Пусть мы и говорим, что история не о фактах, а о гипотезах – крайне важно понимать какие гипотезы наиболее достоверны и стремиться к максимизации этой достоверности, чем и заняты историки.

Пусть мы и говорим, что через то или иное преподавание истории можно манипулировать обществом, манипуляция сама по себе не зло, а неотъемлемый элемент человеческого общества, она неизбежна. И не наука история и накопленные ею знания порождают манипуляции, а при манипуляциях и для манипуляций пользуются в том числе и накопленным в этой науке набором знаний.

-4

Примечание 1. О недостижимости истины.

Зачастую уже на первой вводной лекции для будущих историков – им объясняется, что мы НИКОГДА не можем быть на 100% быть уверены, что смогли установить истинность факта во всей его полноте. Вопрос лишь в том, насколько мы смогли приблизиться к этой самой 100% вероятности. И задача науки состоит в достижении как можно большей вероятности.

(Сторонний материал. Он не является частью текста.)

(* ===== verification/RunnerWork.v ===== *)
(** * Workers and the coordinator under every interleaving (src/workq/runner/worker.go, lifecycle.go)

    Triples for the accounting, the finalization of items, a held batch with its retries, the
    workers' loop and the coordinator. A goroutine with a group of counters knows how many items it
    has counted and which ones it has finalized. *)

From Stdlib Require Import ZArith Lia.
From stdpp Require Import prelude list gmap strings.
From S2P Require Import Prelude Prog Triple RingCore RingSpec WaitSide Workq WaitConc WaitTriples WorkqConc RunnerCore Runner RunnerGhost RunnerLife.

Module RunnerWork.
Import Prog Triple Ring RingSpec WaitSide Workq WaitConc WaitTriples WorkqConc RunnerCore Runner RunnerGhost RunnerLife.

(** Applying a triple whose premises are at hand. *)
Ltac go lem := rapply lem; solve [assumption|typeclasses eauto|done].

(** ** Sums of counters *)

Lemma total_succeeded n d : total (add_succeeded n d) = u64 (total d + n).
Proof. unfold total, add_succeeded. simpl. wrap_lia. Qed.
Lemma total_failed n d : total (add_failed n d) = u64 (total d + n).
Proof. unfold total, add_failed. simpl. wrap_lia. Qed.
Lemma total_abandoned n d : total (add_abandoned n d) = u64 (total d + n).
Proof. unfold total, add_abandoned. simpl. wrap_lia. Qed.
Lemma total_attempts n d : total (add_attempts n d) = total d.
Proof. done. Qed.
Lemma total_delta d d' : total (delta_add d d') = u64 (total d + total d').
Proof. unfold total, delta_add. simpl. wrap_lia. Qed.
Lemma outcome_one o : succeeded (outcomeToDelta o) + failed (outcomeToDelta o) + abandoned (outcomeToDelta o) = 1.
Proof. by destruct o as [[] n e]. Qed.
Lemma total_outcome o : total (outcomeToDelta o) = 1.
Proof. unfold total. by rewrite outcome_one. Qed.
Lemma total_outcomes outcomes d :
  total (foldl (λ delta outcome, delta_add delta (outcomeToDelta outcome)) d outcomes) = u64 (total d + len outcomes).
Proof.
  revert d. induction outcomes as [|o outcomes IH]; intros d; cbn [foldl].
  - change (len []) with 0. unfold total. wrap_lia.
  - rewrite IH, total_delta, total_outcome. unfold len. simpl length. wrap_lia.
Qed.
Lemma u64_more x n m : x = u64 n → u64 (x + m) = u64 (n + m).
Proof. intros ->. wrap_lia. Qed.

Section work.
Context {E T X : Type} `{!Setup E T X}.
Abbreviation W := (world E (rstate X)).
Abbreviation rghost := (rghost (T := T)).
Abbreviation wghost := (wghost T rghost).

Section one.
Context (i : nat) (i_lt : (i < N)%nat).
Abbreviation rtri := (triple (winv items cap N) (rquiet i) (wrely i) (rguar i)).
Abbreviation at_ := (λ κ L, rest i κ [] ([], L)).
Abbreviation free := (λ κ h, idle i h ∧ κ h).

(** ** Steps on the accounting *)

Definition with_acct (a : accounting) (h : rghost) : rghost :=
  RGhost (h_life h) a (h_regs h) (h_holder h) (h_pub h) (h_open h) (h_logs h) (h_term h) (h_drained h) (h_sub h) (h_busy h) (h_due h).

(** The groups of the others and the number of accepted items are as before. *)
Definition acct_ok (a a' : accounting) : Prop :=
  accepted a' = accepted a ∧ length (workerOutcomes a') = length (workerOutcomes a) ∧
  ∀ j c, j ≠ i → group_of j = Some c → the_group c a' = the_group c a.

Lemma open_not_closed (h : rghost) : h_open h !! i = Some true → all_closed h → False.
Proof. intros Ho Hc. by specialize (Hc i true Ho). Qed.

Lemma can_acct (w : W) g a κ' :
  winv items cap N w g → h_open (gx g) !! i = Some true → acct_ok (h_acct (gx g)) a → κ' (with_acct a (gx g)) →
  can_step i w g (on_user (on_acct (λ _, a)) w) κ'.
Proof.
  intros Hi Ho (Hacc & Hlen & Hgrp) Hκ. pose proof (wi_user _ _ _ _ _ Hi) as [].
  apply (can_step_same i w g _ _ (with_acct a (gx g)) Hi); [|split|done]; simpl; try done.
  - intros j Hj. split; simpl; try done; [by intros c; apply Hgrp|by intros ?%open_not_closed|].
    intros s k r _ Hr. by exists r.
  - destruct ri_l0. split; simpl; try done. intros Hd. destruct (li_done0 Hd) as [Hc _].
    destruct (li_completed0 Hc) as [Hall _]. by destruct (open_not_closed _ Ho).
  - destruct ri_b0. split; simpl; try done; [congruence..|].
    intros j c L ts Hj Hoj HL Hts. rewrite (Hgrp j c) by congruence. by apply bi_through0 with j.
  - by destruct ri_g0.
Qed.

Lemma edit_acct_tri (f : accounting → accounting) κ κ' L :
  Stable (rrely i) κ → Stable (rrely i) κ' → (∀ h, κ h → h_open h !! i = Some true) →
  (∀ h, length (workerOutcomes (h_acct h)) = nw → κ h → acct_ok (h_acct h) (f (h_acct h)) ∧ κ' (with_acct (f (h_acct h)) h)) →
  rtri (at_ κ L) (edit_acct f) (λ _, at_ κ' L).
Proof.
  intros Hκ Hκ' Ho Hf. apply plain, act_rule; [stab..|]. intros w g _ (_ & _ & _ & Hk) Hi. cbn [fst].
  pose proof (wi_user _ _ _ _ _ Hi) as Hr. pose proof (ri_acct _ _ _ _ _ Hr) as He.
  destruct (Hf (gx g)) as [Hok Hk']; [apply Hr|done|].
  replace (on_user (on_acct f) w) with (on_user (on_acct (λ _, f (h_acct (gx g)))) w)
    by (unfold on_user, on_acct; by rewrite He). apply can_acct; auto.
Qed.

Lemma recordFailure_tri record κ L :
  Stable (rrely i) κ → Stable admin κ → (∀ h, κ h → h_open h !! i = Some true) →
  rtri (at_ (free κ) L) (recordFailure (ErrorLimit config) record) (λ _, at_ (free κ) L).
Proof.
  intros Hκ Hadm Ho. apply edit_acct_tri; [stab..|by intros h [_ ?]; auto|]. intros h _ [Hid Hk].
  assert (∀ a', accepted a' = accepted (h_acct h) → workerOutcomes a' = workerOutcomes (h_acct h) →
    cleanupOutcomes a' = cleanupOutcomes (h_acct h) → acct_ok (h_acct h) a' ∧ idle i (with_acct a' h) ∧ κ (with_acct a' h)) as Hany.
  { intros a' H1 H2 H3. split_and!; [split_and!; [done|by rewrite H2|]|done|].
    - intros j [k|] _ _; simpl; [by rewrite H2|done].
    - eapply Hadm; [|exact Hk]. split_and!; try done. intros Hc. by destruct (open_not_closed h (Ho h Hk)). }
  destruct (_ <=? _); by apply Hany.
Qed.

Lemma recordFailureAndAbort_tri boundary worker err κ L :
  Stable (rrely i) κ → Stable admin κ → (∀ h, κ h → h_open h !! i = Some true) →
  rtri (at_ (free κ) L) (recordFailureAndAbort rctx config boundary worker err)
    (λ _, at_ (free (λ h, κ h ∧ over h)) L).
Proof. intros Hκ Hadm Ho. tri_seq by (by apply recordFailure_tri). intros _. by apply abort_tri. Qed.

(** ** Code of the application *)

Lemma can_app (w : W) g x κ' :
  winv items cap N w g → seen x = seen (app (user w)) → κ' (gx g) → can_step i w g (on_user (set_app x) w) κ'.
Proof.
  intros Hi Hs Hκ. pose proof (wi_user _ _ _ _ _ Hi) as []. apply (can_step_same i w g _ _ (gx g) Hi); [done| |done].
  split; try done; simpl; [|by destruct ri_g0]. destruct ri_b0. split; try done. by rewrite Hs.
Qed.

Lemma app_tri {B} (p : prog W B) κ L :
  Stable (rrely i) κ → app_code seen p → rtri (at_ κ L) p (λ _, at_ κ L).
Proof.
  intros Hκ. induction 1 as [B b|B C f k Hf _ IH|B C J body j k _ IHb _ IHk].
  - by apply triple_ret; [stab|].
  - change (Act f k) with (Act f Ret ≫= k). tri_mid (λ _ : C, at_ κ L); [|done].
    apply triple_choose; [stab..|]. intros w g Hg Hi. destruct (Hf w) as [Hne Hst]. split; [done|].
    intros w' c Hin. destruct (Hst w' c Hin) as (x & -> & Hs). apply (stepping i i_lt w g _ κ κ L Hi Hg).
    apply can_app; [done..|apply Hg].
  - change (Loop body j k) with (Loop body j Ret ≫= k). tri_mid (λ _ : C, at_ κ L); [|done].
    apply (triple_loop _ _ _ _ (λ _ : J, at_ κ L)); [stab..|]. intros j'. eapply triple_post; [apply IHb|]. by intros [|].
Qed.

(** ** A goroutine with its group of counters *)

Lemma group_of_inj j k c : group_of j = Some c → group_of k = Some c → j = k.
Proof. unfold group_of. repeat case_decide; naive_solver. Qed.

Lemma the_group_same c f a : group_of i = Some c → length (workerOutcomes a) = nw → the_group c (on_group c f a) = f (the_group c a).
Proof.
  unfold group_of. intros Hc Hl. repeat case_decide; simplify_eq; [|done]. simpl. rewrite list_lookup_alter_eq.
  destruct (lookup_lt_is_Some_2 (workerOutcomes a) i) as [d ->]; [lia|done].
Qed.

Lemma the_group_other c c' f a : c ≠ c' → the_group c' (on_group c f a) = the_group c' a.
Proof. intros Hne. destruct c as [k|], c' as [k'|]; simpl; try done. rewrite list_lookup_alter_ne by congruence. done. Qed.

Lemma acct_ok_group c f a : group_of i = Some c → acct_ok a (on_group c f a).
Proof.
  intros Hc. split_and!; [by destruct c|destruct c; simpl; [apply length_alter|done]|].
  intros j c' Hj Hc'. apply the_group_other. intros <-. by apply Hj, (group_of_inj j i c).
Qed.

Class Mine (c : group) : Prop := mine_group : group_of i = Some c.

Section group.
Context (c : group) {c_mine : Mine c} (s : option nat).

(** It uses the queue, may wait with context [s], has finalized [ts] and counted [n] items. *)
Definition owned (n : Z) (ts : list T) (h : rghost) : Prop :=
  h_open h !! i = Some true ∧ h_sub h !! i = Some s ∧ h_term h !! i = Some ts ∧
  total (the_group c (h_acct h)) = u64 n.

#[export] Instance owned_stable n ts : Stable (rrely i) (owned n ts).
Proof. intros h h' [] (? & ? & ? & ?). unfold owned. by rewrite rr_open0, rr_sub0, rr_term0, (rr_group0 c c_mine). Qed.
#[export] Instance owned_admin n ts : Stable admin (owned n ts).
Proof.
  intros h h' (_ & _ & H1 & _ & H2 & H3 & _ & _ & _ & _ & H4 & H5 & _) (? & ? & ? & ?). unfold owned. rewrite H1, H2, H3.
  split_and!; try done. by destruct c; simpl in *; rewrite ?H4, ?H5.
Qed.
Lemma owned_open n ts h : owned n ts h → h_open h !! i = Some true.
Proof. by intros (? & _). Qed.

Abbreviation mine := (λ n ts L, at_ (free (owned n ts)) L).

Lemma count_tri f m n ts L :
  (∀ d, total (f d) = u64 (total d + m)) →
  rtri (mine n ts L) (edit_acct (on_group c f)) (λ _, mine (n + m) ts L).
Proof.
  intros Hf. apply edit_acct_tri; [stab..|by intros h [_ ?]; eapply owned_open|].
  intros h Hl (Hid & ? & ? & ? & Ht). split; [by apply acct_ok_group|]. split; [done|].
  split_and!; try done. simpl. rewrite the_group_same by done. rewrite Hf. by apply u64_more.
Qed.

(** The sum of what [publish] adds; the fields of a delta are counters. *)
Lemma publish_tri delta n ts L :
  rtri (mine n ts L) (publish c delta) (λ _, mine (n + (succeeded delta + failed delta + abandoned delta)) ts L).
Proof.
  assert (∀ f m n, (∀ d, total (f d) = u64 (total d + m)) →
    rtri (mine n ts L) (if negb (m =? 0) then edit_acct (on_group c f) else mret tt) (λ _, mine (n + m) ts L)) as Hone.
  { intros f m k Hf. destruct (Z.eqb_spec m 0) as [->|]; simpl; [|by apply count_tri].
    rewrite Z.add_0_r. by apply triple_ret; [stab|]. }
  tri_seq by (apply Hone, total_succeeded). intros _. tri_seq by (apply Hone, total_failed). intros _.
  tri_seq by (apply Hone, total_abandoned). intros _. rewrite !Z.add_assoc.
  destruct (negb _); [|by apply triple_ret; [stab|]].
  eapply triple_post; [apply (count_tri _ 0)|]; [|intros u g; by rewrite Z.add_0_r].
  intros d. rewrite total_attempts, Z.add_0_r. unfold total. wrap_lia.
Qed.

Lemma mine_u64 n n' ts L (g : wghost) : u64 n = u64 n' → mine n ts L g → mine n' ts L g.
Proof. intros He. apply at_mono. intros h (? & ? & ? & ? & ?). unfold owned. by rewrite <- He. Qed.

(** ** Finalizing items *)

Definition finalized (ts xs : list T) : list T := match OnTerminal config with Some _ => ts ++ xs | None => ts end.

Definition with_term (ts : list T) (h : rghost) : rghost :=
  RGhost (h_life h) (h_acct h) (h_regs h) (h_holder h) (h_pub h) (h_open h) (h_logs h) (<[i := ts]> (h_term h))
    (h_drained h) (h_sub h) (h_busy h) (h_due h).

Lemma can_term (w : W) g x ts item n κ' :
  winv items cap N w g → owned n ts (gx g) → seen x = seen (app (user w)) ++ [item] →
  κ' (with_term (ts ++ [item]) (gx g)) → can_step i w g (on_user (set_app x) w) κ'.
Proof.
  intros Hi (Ho & Hsub & Ht & _) Hs Hκ. pose proof (wi_user _ _ _ _ _ Hi) as [].
  apply (can_step_same i w g _ _ (with_term (ts ++ [item]) (gx g)) Hi); [|split|done]; simpl; try done.
  - intros j Hj. split; simpl; try done; [by rewrite list_lookup_insert_ne|].
    intros s' k r _ Hr. by exists r.
  - by destruct ri_l0.
  - destruct ri_b0. split; simpl; try done.
    + by rewrite length_insert.
    + intros j ts' [(<- & _ & _)|(Hne & Hj)]%list_lookup_insert_Some; [congruence|by apply bi_others0].
    + intros j c' L ts' Hj Hoj HL Hts. rewrite list_lookup_insert_ne in Hts by congruence. by eapply bi_through0.
    + intros Hcb. rewrite Hs, (bi_seen0 Hcb). rewrite <- (list_fmap_id (h_term (gx g))) at 1.
      rewrite <- (list_fmap_id (<[_ := _]> _)). symmetry. by apply (concat_upd id _ _ ts).
  - by destruct ri_g0.
Qed.

Lemma callback_tri callback item outcome n ts L :
  OnTerminal config = Some callback →
  rtri (mine n ts L) (callback item outcome) (λ _, mine n (ts ++ [item]) L).
Proof.
  intros Hcb. destruct (s_terminal callback Hcb item outcome) as (f & -> & Hf).
  apply plain, (act_rule i i_lt _ _ _ _ (λ _, free (owned n (ts ++ [item])))); [stab..|]. intros w g _ (_ & _ & _ & Hid & Hk) Hi.
  pose proof (Hf (app (user w))) as Hs. destruct (f (app (user w))) as [x r]. apply (can_term w g x ts item n); [done..|].
  destruct Hk as (? & ? & Ht & ?). split; [done|]. split_and!; try done. simpl. apply list_lookup_insert_eq.
  by eapply lookup_lt_Some.
Qed.

Lemma finalizeEach_tri callback worker batch outcomes : ∀ n ts L,
  OnTerminal config = Some callback → length batch = length outcomes →
  rtri (mine n ts L) (finalizeEach rctx config callback worker c batch outcomes)
    (λ _, mine (n + len batch) (ts ++ batch) L).
Proof.
  revert outcomes. induction batch as [|item batch IH]; intros [|outcome outcomes] n ts L Hcb Hlen; try done; cbn [finalizeEach].
  { apply triple_ret; [stab|]. intros g. change (len []) with 0. by rewrite Z.add_0_r, app_nil_r. }
  tri_seq by (go awaitAbortPublication_tri). intros _.
  tri_seq by (apply publish_tri). intros _. rewrite outcome_one.
  tri_seq by (by apply callback_tri). intros err. tri_mid (λ _ : unit, mine (n + 1) (ts ++ [item]) L).
  { destruct err as [e|]; [|by apply triple_ret; [stab|]].
    eapply triple_post; [apply recordFailureAndAbort_tri; [apply _..|apply owned_open]|].
    intros u g. apply at_mono. by intros h (? & ? & _). }
  intros _. replace (n + len (item :: batch)) with (n + 1 + len batch) by (unfold len; simpl length; lia).
  replace (ts ++ item :: batch) with ((ts ++ [item]) ++ batch) by (by rewrite <- app_assoc). apply IH; [done|]. by injection Hlen.
Qed.

Lemma finalizeBatch_tri worker batch outcomes n ts L :
  length batch = length outcomes →
  rtri (mine n ts L) (finalizeBatch rctx config worker c batch outcomes)
    (λ _, mine (n + len batch) (finalized ts batch) L).
Proof.
  intros Hlen. unfold finalizeBatch, finalized. destruct (OnTerminal config) as [callback|] eqn:Hcb; [by apply finalizeEach_tri|].
  tri_seq by (go awaitAbortPublication_tri). intros _. eapply triple_post; [apply publish_tri|].
  intros u g. apply mine_u64. pose proof (total_outcomes outcomes zero_delta) as Ht. unfold total, len in *. rewrite Hlen.
  revert Ht. generalize (foldl (λ delta outcome, delta_add delta (outcomeToDelta outcome)) zero_delta outcomes). intros d Ht.
  change (succeeded zero_delta + failed zero_delta + abandoned zero_delta) with 0 in Ht. wrap_lia.
Qed.
End group.
End one.
End work.
End RunnerWork.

Поэтому задача историка состоит в:

А) введении в оборот новой информации, которая при добавлении её к рассматриваемым гипотезам указывает на повышение или понижение вероятности истинности данных гипотез.

Б) постановке новых гипотез, у которых есть перспективы добиться более высокой вероятности истинности или хотя бы незначимо меньшей, чем у гипотез уже существующих.

Примечание 2. Основные искажения данных, с которыми работает история, и психологические корни этих искажений.

Непреднамеренные искажения:

· Доказано, что есть разница между тем, что человек видит (картинкой в мозгу) и тем, что происходит вокруг него на самом деле. Мозг человека склонен не замечать того, что, по его мнению, здесь и сейчас быть не должно и, наоборот, дорисовывать, включать такие элементы реальности, которые, по мнению сознания, должны были бы при такой ситуации присутствовать. У следователей есть клише «врёт как очевидец», которое подчёркивает фактическую силу и частоту этого эффекта.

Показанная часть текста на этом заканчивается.